How would you describe OT to someone? 

I usually explain that OTs answer three fundamental questions. When observing a client, we ask ourselves: What can’t they do, why can’t they do it and what can we do about it? That’s it.

If for example, you meet a client with carpal tunnel syndrome (CTS) who has difficulties at their office job. Your first part would be to identify which tasks are affected by the CTS. In this case, typing on the keyboard could be an answer to the first question of what they can’t do. Then we ask ourselves the reasons why the client can’t type. This will be identified through our different assessment tools. In this case, we could measure multiple factors such as range of motion, endurance, strength, fine motor dexterity, body positioning, office set-up, the type of keyboard, potential accommodations in the workspace, the relationship that the client has with their employer that could affect the implementation of said accommodations, etc. Finally, we ask ourselves what we, as OTs, do about it, which would be to develop a treatment plan to manage the symptoms, improve on the physical limitations that have been assessed and make recommendations on optimizing the office area so that in the end, the client performs their task in a more efficient and satisfactory manner.

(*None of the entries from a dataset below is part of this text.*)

(** * nn_dataflow: the loop blocking scheme

    A shallow embedding of [nn_dataflow/LoopBlockingScheme.py] and the
    properties of its blocking, fetch, statistics and index-generation
    code.

    Python integers are [Z].  The tiling tuples [ti], [to], [tb] are
    [list Z] (the constructor asserts their length).  Tables indexed by a
    data category or by a loop kind are triples.  Numbers that may be
    floating point (unit costs, the partition occupation, the statistics)
    live in an abstract numeric type, see [PyNum]: no algebraic law is
    assumed about them, so every statement keeps the order in which the
    source multiplies, and a product or a sum may raise [OverflowError],
    as that of an integer and a float does in Python.  A raised exception
    is the left summand of [Exc]. *)

From Stdlib Require Import ZArith QArith List Bool Lia.
Import ListNotations.
Local Open Scope Z_scope.

Set Implicit Arguments.

(* ================================================================== *)
(** ** Enumerations *)

(** Modelled from the spec: the module [DataCategoryEnum] is not part of
    the sources at hand; the data categories are FILTER, IFM, OFM, in this
    order, numbered from zero. *)
Module de.
Inductive t : Set := FIL | IFM | OFM.
Definition NUM : Z := 3.
Definition all : list t := [FIL; IFM; OFM].
Definition eqb (a b : t) : bool :=
    match a, b with
    | FIL, FIL | IFM, IFM | OFM, OFM => true
    | _, _ => false
    end.
End de.

(** Modelled from the spec: the module [LoopEnum] is not part of the
    sources at hand; the loop kinds are IFM, OFM, BAT, in this order,
    numbered from zero. *)
Module le.
Inductive t : Set := IFM | OFM | BAT.
Definition NUM : Z := 3.
Definition to_Z (l : t) : Z :=
    match l with IFM => 0 | OFM => 1 | BAT => 2 end.
Definition all : list t := [IFM; OFM; BAT].
End le.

Why did you choose McGill University?

I am born and raised in Montreal and had always attended school in French. Although I spoke both English and French, I wanted the opportunity to learn in English at the University Level.

Any advice for someone deciding on a career in OT?

I would advise them to get a good understanding of what OT is and the role of an OT from multiple health care professionals. OT is a very broad and holistic program and having a better understanding of it when going into the program will help you contextualise what you are learning and imagine what kind of practice you may see yourself doing later. You also have to enjoy anatomy, physiology and learning about the development through the lifespan.